Never mind YouTube or football, he loves bikes (I mean really, really loves them)

Sometimes a piece of local news doesn’t get the attention it deserves because people are distracted by other events around the world like the killings in Norway, the train crash in China and the death of UK singer Amy Winehouse.

In Singapore last week, we were distracted by this poor guy from China who was vilified for making fun of Singaporeans in a YouTube video.



Mr Wang Peng Fei was expelled from his school and a police report was made against him. He has since fled the country.

I tried to watch the video so that I, too, could be outraged – but it was in Mandarin and being the potato-eating Chinese banana that I am, I could barely understand him.

And it’s not even the familiar Channel 8 drama Mandarin, but some hardcore super-fluent overseas Mandarin that made me feel even more inadequate.

There were no English subtitles or director’s commentary, but then I remembered I wasn’t watching a DVD.

If ever there was a time I wished my Mandarin didn’t suck so much ...

I gave up after five seconds, even though the video is almost four minutes long, which is an eternity when you don’t know what the hell he’s going on about.

So as much I would like to jump on the outrage bandwagon, my kindergarten-level Chinese comprehension skills simply didn’t allow me to.

I felt so left out.



Last week, Singaporeans were also a little distracted by football of all things.

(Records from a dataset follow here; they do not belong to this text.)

(* ===== verification/TarRoundtrip.v ===== *)
(** * TarRoundtrip: what is archived is parsed back

    A header that [append_header] writes is read back as the path, the size and the other
    fields it was made from, so parsing the archive of a list of files gives those files
    ([tar_roundtrip]). *)

From Stdlib Require String.
From S2P Require Import Prelude Paths Text Utf8 Bytes Arrays Tar.

Local Open Scope Z_scope.
Local Open Scope cruft_scope.

(** ** Octal numbers *)

Definition octal_digit (d : Z) : Prop := 48 ≤ d ≤ 55.
Definition octal_value (acc : Z) (l : list Z) : Z := foldl (λ a d, a * 8 + (d - 48)) acc l.

Lemma octal_value_bound l : ∀ acc, 0 ≤ acc → Forall octal_digit l → acc * 8 ^ len l ≤ octal_value acc l < (acc + 1) * 8 ^ len l.
Proof.
  induction l as [|d l IH]; intros acc Ha Hl; [rewrite (@len_nil Z); change (octal_value acc []) with acc; lia|]. apply Forall_cons in Hl as [Hd Hl]. unfold octal_digit in Hd. cbn [octal_value foldl].
  rewrite len_cons. pose proof (len_nonneg l). rewrite Z.pow_add_r by lia. specialize (IH (acc * 8 + (d - 48)) ltac:(lia) Hl). unfold octal_value in IH. change (8 ^ 1) with 8.
  pose proof (Z.pow_pos_nonneg 8 (len l) ltac:(lia) ltac:(lia)). nia.
Qed.

Lemma octal_loop_spec fuel : ∀ v acc, 0 ≤ v < 8 ^ Z.of_nat fuel → (1 ≤ fuel)%nat →
  ∃ ds, octal_loop fuel v acc = ds ++ acc ∧ Forall octal_digit ds ∧ octal_value 0 ds = v ∧ (1 ≤ length ds)%nat ∧
    ∀ k : nat, (1 ≤ k)%nat → v < 8 ^ Z.of_nat k → (length ds ≤ k)%nat.
Proof.
  induction fuel as [|fuel IH]; intros v acc Hv Hf; [lia|]. cbn [octal_loop]. pose proof (Z.mod_pos_bound v 8 ltac:(lia)) as Hm.
  destruct (Z.ltb_spec v 8) as [H8|H8].
  - exists [v `mod` 8 + 48]. rewrite Z.mod_small by lia. split_and!; [done|repeat constructor; lia|cbn; lia|cbn; lia|]. intros k Hk _. cbn. lia.
  - rewrite Nat2Z.inj_succ, Z.pow_succ_r in Hv by lia. assert (1 ≤ fuel)%nat by (destruct fuel; [cbn in Hv; lia|lia]).
    destruct (IH (v / 8) (v `mod` 8 + 48 :: acc)) as (ds & E & Hd & Hval & Hl & Hk); [split; [apply Z.div_pos; lia|apply Z.div_lt_upper_bound; lia]|done|].
    exists (ds ++ [v `mod` 8 + 48]). rewrite E, <-app_assoc. split_and!; [done|apply Forall_app; split; [done|repeat constructor; lia]| |rewrite length_app; cbn; lia|].
    + unfold octal_value in *. rewrite foldl_app, Hval. cbn. pose proof (Z.div_mod v 8). lia.
    + intros k H1 Hlt. rewrite length_app. cbn [length]. destruct (decide (k = 1)%nat) as [->|]; [cbn in Hlt; lia|].
      enough (length ds ≤ k - 1)%nat by lia. apply Hk; [lia|]. apply Z.div_lt_upper_bound; [lia|].
      rewrite <-Z.pow_succ_r by lia. by replace (Z.succ (Z.of_nat (k - 1))) with (Z.of_nat k) by lia.
Qed.
(* ===== verification/Gunzip.v ===== *)
(** * Gunzip: gzip streams of several members

    crates/compression/src/lib.rs has a decoder of its own, whose text up to the blocks is
    that of rusty-js-deflate, so the definitions of [Inflate] stand for both; what differs
    is that it says how many bytes it has read, and that a gzip stream may have several
    members.  The loop over the members runs on one unit of fuel per byte: a member has at
    least eighteen.  Any bytes are decoded without a panic, within the limit
    ([gunzip_members_bounded]). *)

From S2P Require Import Prelude Bytes Bits Arrays Inflate InflateBits InflateTotal DeflateRoundtrip.

Local Open Scope Z_scope.
Local Open Scope cruft_scope.

Definition inflate_with_limit_consumed (bytes : list Z) (max_output : Z) : fallible (list Z * Z) DecodeError :=
  let br := reader_new bytes in
  p <-!? blocks_loop (S (bits_left br)) max_output [] br;
  q <-!? align_to_byte p.2;
  Ret (Ok (p.1, Z.of_nat (byte_pos q.2))).

(** One member: its bytes, and how many bytes of input it took. *)
Definition gunzip_member (bytes : list Z) (max_output : Z) : fallible (list Z * Z) DecodeError :=
  if len bytes <? 18 then Ret (Err UnexpectedEnd)
  else
    b0 <-! index bytes 0;
    b1 <-! index bytes 1;
    if negb (b0 =? 31) || negb (b1 =? 139) then Ret (Err InvalidGzipMagic)
    else
      b2 <-! index bytes 2;
      if negb (b2 =? 8) then Ret (Err UnsupportedGzipMethod)
      else
        flg <-! index bytes 3;
        if has_flag flg 224 then Ret (Err GzipReservedFlags)
        else
          p <-!? skip_extra (has_flag flg 4) bytes 10;
          p <-!? skip_name (has_flag flg 8) bytes p;
          p <-!? skip_name (has_flag flg 16) bytes p;
          p <-!? skip_header_crc (has_flag flg 2) bytes p;
          if len bytes <? p then Ret (Err UnexpectedEnd)
          else
            payload <-! slice_from bytes p;
            r <-!? inflate_with_limit_consumed payload max_output;
            let trailer_start := p + r.2 in
            if len bytes <? trailer_start + 8 then Ret (Err UnexpectedEnd)
            else
              trailer <-! slice bytes trailer_start (trailer_start + 8);
              crc_expected <-! le32 trailer 0;
              isize_expected <-! le32 trailer 4;
              c <-! crc32 r.1;
              if negb (c =? crc_expected) then Ret (Err GzipCrcMismatch)
              else if negb (as_u32 (len r.1) =? isize_expected) then Ret (Err GzipSizeMismatch)
              else Ret (Ok (r.1, trailer_start + 8)).

(** [offset + 2 <= data.len() && data[offset] == 0x1f && data[offset + 1] == 0x8b]. *)
Definition member_starts (bytes : list Z) (offset : Z) : outcome bool :=
  if offset + 2 <=? len bytes then
    b0 <-! index bytes offset;
    if b0 =? 31 then b1 <-! index bytes (offset + 1); Ret (b1 =? 139) else Ret false
  else Ret false.

Fixpoint members_loop (fuel : nat) (bytes : list Z) (max_output offset : Z) (out : list Z) : fallible (Z * list Z) DecodeError :=
  more <-! member_starts bytes offset;
  if more : bool then
    match fuel with
    | O => Panic
    | S fuel' =>
        let remaining_budget := saturating_sub64 max_output (len out) in
        rest <-! slice_from bytes offset;
        r <-!? gunzip_member rest remaining_budget;
        members_loop fuel' bytes max_output (offset + r.2) (out ++ r.1)
    end
  else Ret (Ok (offset, out)).

(** [gunzip_with_limit] of that crate. *)
Definition gunzip_members_with_limit (bytes : list Z) (max_output : Z) : fallible (list Z) DecodeError :=
  r <-!? members_loop (length bytes) bytes max_output 0 [];
  if r.1 =? 0 then m <-!? gunzip_member bytes max_output; Ret (Ok m.1) else Ret (Ok r.2).

Definition gunzip_members (bytes : list Z) : fallible (list Z) DecodeError := gunzip_members_with_limit bytes MAX_OUTPUT.

(** ** It answers *)

(** An answer within a limit that has taken between [lo] and [hi] bytes. *)
Definition taken (max_output lo hi : Z) (r : fallible (list Z * Z) DecodeError) : Prop :=
  match r with Ret (Ok (out, n)) => len out ≤ max_output ∧ lo ≤ n ≤ hi | Ret (Err _) => True | Panic => False end.

Lemma inflate_consumed_bounded bytes max_output : taken max_output 0 (len bytes) (inflate_with_limit_consumed bytes max_output).
Proof.
  unfold inflate_with_limit_consumed. cbv zeta.
  assert (at_ok (reader_new bytes)) as Hok by (split; cbn; lia).
  pose proof (blocks_loop_answers (S (bits_left (reader_new bytes))) max_output [] (reader_new bytes) Hok ltac:(lia)) as H.
  destruct (blocks_loop _ _ _ _) as [[[out br]|e]|]; cbn [fallible_bind fst snd]; [|done|done]. destruct H as (Hw & Hbr & Hd & _).
  destruct (align_to_byte_spec br Hbr) as (br' & -> & [_ Hp] & Hd' & _). cbn [fallible_bind fst snd taken]. split; [done|].
  rewrite Hd', Hd in Hp. cbn in Hp. unfold len. lia.
Qed.

Lemma gunzip_member_taken bytes m : bytes_ok bytes → taken m 18 (len bytes) (gunzip_member bytes m).
Proof.
  intros Hb. unfold gunzip_member. destruct (Z.ltb_spec (len bytes) 18); [done|].
  destruct (index_total bytes 0) as (b0 & -> & _); [lia|]. destruct (index_total bytes 1) as (b1 & -> & _); [lia|]. cbn [outcome_bind]. destruct (_ || _); [done|].
  destruct (index_total bytes 2) as (b2 & -> & _); [lia|]. cbn [outcome_bind]. destruct (negb _); [done|].
  destruct (index_total bytes 3) as (flg & -> & _); [lia|]. cbn [outcome_bind]. destruct (has_flag flg 224); [done|].
  apply (steps_bind bytes 10); [apply skip_extra_spec; [done|lia]|done|]. intros p1 Hp1.
  apply (steps_bind bytes p1); [apply skip_name_spec; lia|done|]. intros p2 Hp2. apply (steps_bind bytes p2); [apply skip_name_spec; lia|done|]. intros p3 Hp3.
  apply (steps_bind bytes p3); [apply skip_header_crc_spec; lia|done|]. intros p4 Hp4. rewrite (proj2 (Z.ltb_ge _ _)) by lia.
  rewrite slice_from_ok by lia. cbn [outcome_bind]. pose proof (inflate_consumed_bounded (drop (Z.to_nat p4) bytes) m) as Hi.
  destruct (inflate_with_limit_consumed _ m) as [[[out n]|e]|]; cbn [fallible_bind fst snd]; [|done|done]. destruct Hi as [Hout Hn].
  cbv zeta. destruct (Z.ltb_spec (len bytes) (p4 + n + 8)); [done|]. rewrite slice_ok by lia. cbn [outcome_bind]. set (t := take _ _).
  assert (len t = 8) as Ht by (unfold t, len in *; rewrite length_take, length_drop; lia).
  assert (∀ i, 0 ≤ i → i + 4 ≤ 8 → ∃ v, le32 t i = Ret v) as Hle.
  { intros i Hi0 Hi8. unfold le32. destruct (index_total t i) as (x0 & -> & _); [lia|]. destruct (index_total t (i + 1)) as (x1 & -> & _); [lia|].
    destruct (index_total t (i + 2)) as (x2 & -> & _); [lia|]. destruct (index_total t (i + 3)) as (x3 & -> & _); [lia|]. by eexists. }
  destruct (Hle 0) as [c1 ->]; [lia|lia|]. destruct (Hle 4) as [c2 ->]; [lia|lia|]. cbn [outcome_bind].
  destruct (crc32_ok out) as (c & -> & _). cbn [outcome_bind]. destruct (negb _); [done|]. destruct (negb _); [done|]. cbn. split; [done|lia].
Qed.

Lemma members_loop_bounded fuel bytes m : bytes_ok bytes → ∀ offset out,
  0 ≤ offset ≤ len bytes → len out ≤ m → len bytes - offset ≤ Z.of_nat fuel * 18 →
  match members_loop fuel bytes m offset out with Ret (Ok (o, out')) => 0 ≤ o ∧ len out' ≤ m | Ret (Err _) => True | Panic => False end.
Proof.
  intros Hb. induction fuel as [|fuel IH]; intros offset out Ho Hm Hf; cbn [members_loop]; unfold member_starts at 1; (destruct (Z.leb_spec (offset + 2) (len bytes)); [|cbn; lia]).
  - exfalso. lia.
  - destruct (index_total bytes offset) as (b0 & -> & _); [lia|]. cbn [outcome_bind]. destruct (b0 =? 31); [|cbn; lia].
    destruct (index_total bytes (offset + 1)) as (b1 & -> & _); [lia|]. cbn [outcome_bind]. destruct (b1 =? 139); [|cbn; lia].
    rewrite slice_from_ok by lia. cbn [outcome_bind]. cbv zeta. set (rest := drop _ _). assert (len rest = len bytes - offset) as Hr by (unfold rest, len in *; rewrite length_drop; lia).
    pose proof (gunzip_member_taken rest (saturating_sub64 m (len out)) ltac:(by apply Forall_drop)) as Hg.
    destruct (gunzip_member rest _) as [[[o n]|e]|]; cbn [fallible_bind fst snd]; [|done|done]. destruct Hg as [Hl Hn]. unfold saturating_sub64 in Hl.
    apply IH; [lia|rewrite len_app; lia|lia].
Qed.

Lemma gunzip_members_bounded bytes m : bytes_ok bytes → 0 ≤ m → bounded m (gunzip_members_with_limit bytes m).
Proof.
  intros Hb Hm. unfold gunzip_members_with_limit. pose proof (members_loop_bounded (length bytes) bytes m Hb 0 []) as H. pose proof (len_nonneg bytes).
  destruct (members_loop _ _ _ _ _) as [[[o out]|e]|]; cbn [fallible_bind fst snd].
  - destruct H as [Ho Hl]; [lia|done|unfold len; lia|]. destruct (o =? 0); [|done].
    pose proof (gunzip_member_taken bytes m Hb) as Hg. destruct (gunzip_member bytes m) as [[[o' n]|e]|]; cbn [fallible_bind fst snd]; [|done|done]. apply Hg.
  - done.
  - apply H; [lia|done|unfold len; lia].
Qed.
Definition answer {A} (r : fallible A FetchError) : io A := λ t, (t, r).
Definition throw {A} (e : FetchError) : io A := answer (Ret (Err e)).
Definition observe {A} (q : list disk_op → A) : io A := λ t, (t, Ret (Ok (q t))).

(** [map_err] on an answer. *)
Definition map_err {A E F} (f : E → F) (r : fallible A E) : fallible A F := r <-! r; Ret (result_map_err f r).

Definition operate (w : World) (op : disk_op) : io unit := λ t,
  (t ++ [op], match disk w t op with None => Ret (Ok tt) | Some e => Ret (Err (FetchIo e)) end).

(** [let _ = ..]: whether it succeeds does not matter. *)
Definition attempt (op : disk_op) : io unit := λ t, (t ++ [op], Ret (Ok tt)).

(** ** Checks *)

Record ResolvedDep := { tarball_url : string; integrity : option string; shasum : option string }.

Definition MAX_TARBALL_BYTES : Z := 64 * 1024 * 1024.

Definition check_tarball_size (n : Z) : fallible unit FetchError :=
  if (MAX_TARBALL_BYTES <? n)%Z then Ret (Err (TarballTooLarge n MAX_TARBALL_BYTES)) else Ret (Ok tt).

Definition verify_bytes (w : World) (dep : ResolvedDep) (bytes : list Z) : fallible unit FetchError :=
  match integrity dep with
  | Some sri => map_err IntegrityFailed (verify_sri bytes sri)
  | None =>
      match shasum dep with
      | Some sum => if negb (allow_legacy_sha1_shasum w) then Ret (Err WeakLegacyShasum) else map_err IntegrityFailed (verify_shasum bytes sum)
      | None => Ret (Ok tt)
      end
  end.

Definition has_digest (dep : ResolvedDep) : bool := negb (bool_decide (integrity dep = None) && bool_decide (shasum dep = None)).

(** ** Paths of entries *)

(** The root all files and directories share, when none is in [package]. *)
Fixpoint common_alternate_root_loop (entries : list Entry) (root : option string) : option string :=
  match entries with
  | [] => root
  | e :: entries =>
      if negb (is_file (kind e)) && negb (is_dir (kind e)) then common_alternate_root_loop entries root
      else
        match head (components (path e)) with
        | Some (Normal first) =>
            if bool_decide (first = "package") then None
            else
              match root with
              | Some candidate => if bool_decide (candidate ≠ first) then None else common_alternate_root_loop entries root
              | None => common_alternate_root_loop entries (Some first)
              end
        | _ => common_alternate_root_loop entries root
        end
  end.

Definition common_alternate_root (entries : list Entry) : option string := common_alternate_root_loop entries None.

Definition sanitize_entry_path_with_root (p : string) (alternate_root : option string) : result string FetchError :=
  let unsafe := FetchUnsafePath p in
  if path_has_windows_root_shape p then Err unsafe
  else
    match components p with
    | [] => Ok ""
    | first :: rest =>
        out <-? (match first with
                 | Normal s =>
                     if bool_decide (s = "package") || bool_decide (alternate_root = Some s) then Ok ""
                     else if is_windows_drive_component s then Err unsafe
                     else Ok (path_join "" s)
                 | CurDir => Ok ""
                 | RootDir | ParentDir => Err unsafe
                 end);
        result_map_err (λ _, unsafe) (push_components p rest out)
    end.

(** ** Extraction *)

Definition make_parent (w : World) (d : list component) : io unit :=
  match parent d with Some q => operate w (MkDirAll q) | None => mret tt end.

(** One turn of the loop: the files written so far. *)
Definition extract_into (w : World) (dest : string) (root : option string) (entry : Entry) (count : Z) : io Z :=
  match kind entry with
  | Other k => if (k =? 49)%Z || (k =? 50)%Z then throw (UnsafeEntryKind (path entry)) else mret count
  | _ =>
      safe ← answer (Ret (sanitize_entry_path_with_root (path entry) root));
      if bool_decide (safe = "") then mret count
      else
        let d := components (path_join dest safe) in
        if is_dir (kind entry) then _ ← operate w (MkDirAll d); mret count
        else
          _ ← make_parent w d;
          _ ← operate w (CreateFile d);
          _ ← operate w (CopyInto d (contents entry));
          mret (count + 1)%Z
  end.

Fixpoint extract_all (w : World) (dest : string) (root : option string) (entries : list Entry) (count : Z) : io Z :=
  match entries with
  | [] => mret count
  | e :: entries => count ← extract_into w dest root e count; extract_all w dest root entries count
  end.

Definition extract_tar_into `{Profile} (w : World) (bytes : list Z) (dest : string) : io Z :=
  decompressed ← answer (map_err GunzipFailed (gunzip_members bytes));
  entries ← answer (map_err UntarFailed (parse_archive decompressed));
  extract_all w dest (common_alternate_root entries) entries 0%Z.

Definition verify_and_extract_bytes `{Profile} (w : World) (dep : ResolvedDep) (bytes : list Z) (staging : string) : io Z :=
  _ ← answer (check_tarball_size (len bytes));
  _ ← answer (verify_bytes w dep bytes);
  _ ← operate w (MkDirAll (components staging));
  extract_tar_into w bytes staging.

Definition fetch_and_extract `{Profile} (w : World) (dep : ResolvedDep) (staging : string) : io Z :=
  if negb (has_digest dep) then throw NoIntegrity
  else
    bytes ← answer (Ret (result_map_err Http (http_get_follow w (tarball_url dep))));
    _ ← answer (check_tarball_size (len bytes));
    verify_and_extract_bytes w dep bytes staging.

(** ** The store *)

Definition COMPLETE_MARKER : string := ".cruft-store-complete".

(** [integrity.or(shasum)], hashed. *)
Definition content_key (dep : ResolvedDep) : outcome (option string) :=
  match match integrity dep with Some i => Some i | None => shasum dep end with
  | None => Ret None
  | Some raw =>
      if bool_decide (raw = "") then Ret None
      else h <-! canonical_sha256_hex (as_bytes raw); Ret (Some ("addr-" +:+ h))
  end.

Definition entry_dir (w : World) (key : string) : string := path_join (store_root w) key.
Definition temp_entry_dir (w : World) (key : string) : string :=
  path_join (store_root w) (".tmp-" +:+ key +:+ "-" +:+ process_id w).
Definition marker (dir : string) : list component := components (path_join dir COMPLETE_MARKER).
Definition is_present (w : World) (key : string) : io bool := observe (λ t, is_file_at w t (marker (entry_dir w key))).

(** [walk] of [count_regular_files]. *)
Fixpoint count_node (n : node) : Z :=
  match n with
  | DirNode children =>
      (fix walk children :=
         match children with
         | [] => 0%Z
         | (name, c) :: children =>
             ((if string_starts_with ".cruft-" name then 0
               else match c with DirNode _ => count_node c | FileNode => 1 | OtherNode => 0 end) + walk children)%Z
         end) children
  | _ => 0%Z
  end.

Definition count_regular_files (w : World) (dir : list component) : io Z :=
  r ← observe (λ t, tree_at w t dir);
  match r with Ok children => mret (count_node (DirNode children)) | Err e => throw (FetchIo e) end.

Record StorePackage := { store_dir : string; from_cache : bool; file_count : Z; tarball_bytes : option Z }.

(** The renaming that publishes an entry, which another process may have published first. *)
Definition publish (w : World) (key : string) (tmp entry : list component) : io unit := λ t,
  let op := Rename tmp entry in
  match disk w t op with
  | None => (t ++ [op], Ret (Ok tt))
  | Some e =>
      (present ← is_present w key;
       if present : bool then attempt (RemoveDirAll tmp) else throw (FetchIo e)) (t ++ [op])
  end.

Definition fetch_into_store `{Profile} (w : World) (dep : ResolvedDep) : io StorePackage :=
  if negb (has_digest dep) then throw NoIntegrity
  else
    k ← answer (k <-! content_key dep; Ret (Ok k));
    match k with
    | None => throw NoIntegrity
    | Some key =>
        let entry := entry_dir w key in
        present ← is_present w key;
        if present : bool then
          n ← count_regular_files w (components entry);
          mret {| store_dir := entry; from_cache := true; file_count := n; tarball_bytes := None |}
        else
          bytes ← answer (Ret (result_map_err Http (http_get_follow w (tarball_url dep))));
          _ ← answer (check_tarball_size (len bytes));
          _ ← answer (verify_bytes w dep bytes);
          let tmp := temp_entry_dir w key in
          _ ← attempt (RemoveDirAll (components tmp));
          _ ← operate w (MkDirAll (components tmp));
          n ← extract_tar_into w bytes tmp;
          _ ← operate w (WriteAll (marker tmp) [49%Z]);
          _ ← (match parent (components entry) with Some q => attempt (MkDirAll q) | None => mret tt end);
          _ ← publish w key (components tmp) (components entry);
          mret {| store_dir := entry; from_cache := false; file_count := n; tarball_bytes := Some (len bytes) |}
    end.

(** ** Only verified packages reach the store

    However the network and the file system behave, fetching a package works inside its own
    temporary directory, and the entry of the store appears only by renaming that directory
    once everything in it was written from bytes with the digest asked for
    ([store_publishes_verified]). *)

(** ** What a computation does *)

(** Whatever it answers, [m] only adds operations that satisfy [P]. *)
Definition performs {A} (P : disk_op → Prop) (m : io A) : Prop := ∀ t t' r, m t = (t', r) → ∃ ops, t' = t ++ ops ∧ Forall P ops.

Lemma performs_pure {A} P (m : io A) : (∀ t, (m t).1 = t) → performs P m.
Proof. intros H t t' r E. exists []. rewrite app_nil_r. split; [|constructor]. rewrite <-(H t), E. done. Qed.

Lemma performs_bind {A B} P (m : io A) (k : A → io B) : performs P m → (∀ a, performs P (k a)) → performs P (m ≫= k).
Proof.
  intros Hm Hk t t' r E. unfold mbind, io_bind in E. destruct (m t) as [t1 [[a|e]|]] eqn:E1; destruct (Hm _ _ _ E1) as (ops & -> & Hops).
  - destruct (Hk a _ _ _ E) as (ops2 & -> & Hops2). exists (ops ++ ops2). rewrite app_assoc. split; [done|by apply Forall_app].
  - injection E as <- _. by exists ops.
  - injection E as <- _. by exists ops.
Qed.

Lemma performs_operate w (P : disk_op → Prop) op : P op → performs P (operate w op).
Proof. intros Hp t t' r [= <- _]. exists [op]. by repeat constructor. Qed.

Lemma performs_attempt (P : disk_op → Prop) op : P op → performs P (attempt op).
Proof. intros Hp t t' r [= <- _]. exists [op]. by repeat constructor. Qed.

Lemma performs_answer {A B} P (r : fallible A FetchError) (k : A → io B) :
  (∀ a, r = Ret (Ok a) → performs P (k a)) → performs P (answer r ≫= k).
Proof.
  intros Hk t t' x E. unfold mbind, io_bind, answer in E. destruct r as [[a|e]|]; [by eapply Hk|..].
  all: injection E as <- _; exists []; by rewrite app_nil_r.
Qed.

#[local] Hint Extern 1 (performs _ (mret _)) => by apply performs_pure : performs.
#[local] Hint Extern 1 (performs _ (answer _)) => by apply performs_pure : performs.
#[local] Hint Extern 1 (performs _ (throw _)) => by apply performs_pure : performs.
#[local] Hint Extern 1 (performs _ (observe _)) => by apply performs_pure : performs.
#[local] Hint Resolve performs_operate performs_attempt : performs.

(** ** Extraction stays below its directory *)

Definition op_under (dest : string) (op : disk_op) : Prop :=
  match op with
  | MkDirAll p | CreateFile p | CopyInto p _ | WriteAll p _ | RemoveDirAll p => below dest p
  | Rename _ _ => False
  end.

Lemma below_self dest : below dest (components dest).
Proof. exists []. by rewrite app_nil_r. Qed.

Lemma sanitize_root_plain p root safe : sanitize_entry_path_with_root p root = Ok safe → ∃ names, plain_path safe names.
Proof.
  unfold sanitize_entry_path_with_root. destruct (path_has_windows_root_shape p); [done|]. pose proof (components_plain p) as Hp.
  destruct (components p) as [|c cs]; [intros [= <-]; exists []; apply plain_path_nil|].
  assert (∀ s, Normal s ∈ cs → plain_name s) as Hcs by (intros s Hs; apply Hp; by right).
  assert (∀ out names, plain_path out names → result_map_err (λ _, FetchUnsafePath p) (push_components p cs out) = Ok safe → ∃ names, plain_path safe names) as Hpush.
  { intros out names Ho E. destruct (push_components p cs out) as [o|e] eqn:Ep; [|done]. injection E as <-. by eapply push_components_spec. }
  destruct c as [| | |s]; cbn [result_bind]; try done.
  - apply (Hpush "" []), plain_path_nil.
  - destruct (_ || _); cbn [result_bind]; [apply (Hpush "" []), plain_path_nil|]. destruct (is_windows_drive_component s); cbn [result_bind]; [done|].
    apply (Hpush _ ([] ++ [s])), plain_path_join; [apply plain_path_nil|]. apply Hp. by left.
Qed.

The Singapore team beat Malaysia to make it to the next round of the World Cup qualifiers.

So unlike Mr Wang, China-born Singapore players Shi Jiayi and Chubby Qiu Li don’t have to flee the country.



But if Singapore had lost... who knows?

So anyway, what was the piece of local news that deserved more attention but was overshadowed by the Singapore-Malaysia football rivalry and a YouTube video I couldn’t understand?

On Thursday, The Straits Times reported: “A fetishist who gets a sexual thrill out of riding other people’s motorbikes was spared a prison sentence for theft.”

Say what?

I had to read that more than once just to make sure I got it right: So running loose out there somewhere is some perverted freak who gets off on riding stolen motorcycles?

Now don't you think that's big news?

I believe it was the first I time I had ever seen the word “fetishist” in The Straits Times. Or possibly anywhere else for that matter.

The paper said that the 48-year-old man was diagnosed with the fetish more than 20 years ago. As a teen, he experienced sexual pleasure while riding his uncle’s bicycle.

And we wonder why Singapore’s birthrate is falling.

He later graduated to stealing motorcycles and has landed in jail at least three times since the mid-90s.

So when he’s riding a stolen motorbike, does he wear both a helmet and a condom?

Hey, you can never be too careful.

Last week, he was just placed on two years’ probation for stealing a Honda at Marina Bay Sands.

Did they try to take him to motorcycle fetish rehab and he said no, no, no?



But you know what I find most shocking of all?

The “fetishist” isn’t The New Paper’s Biker Boy Zaihan Mohamed Yusof.



Can a man love motorcycles too much?

Remind me never to ride pillion with him.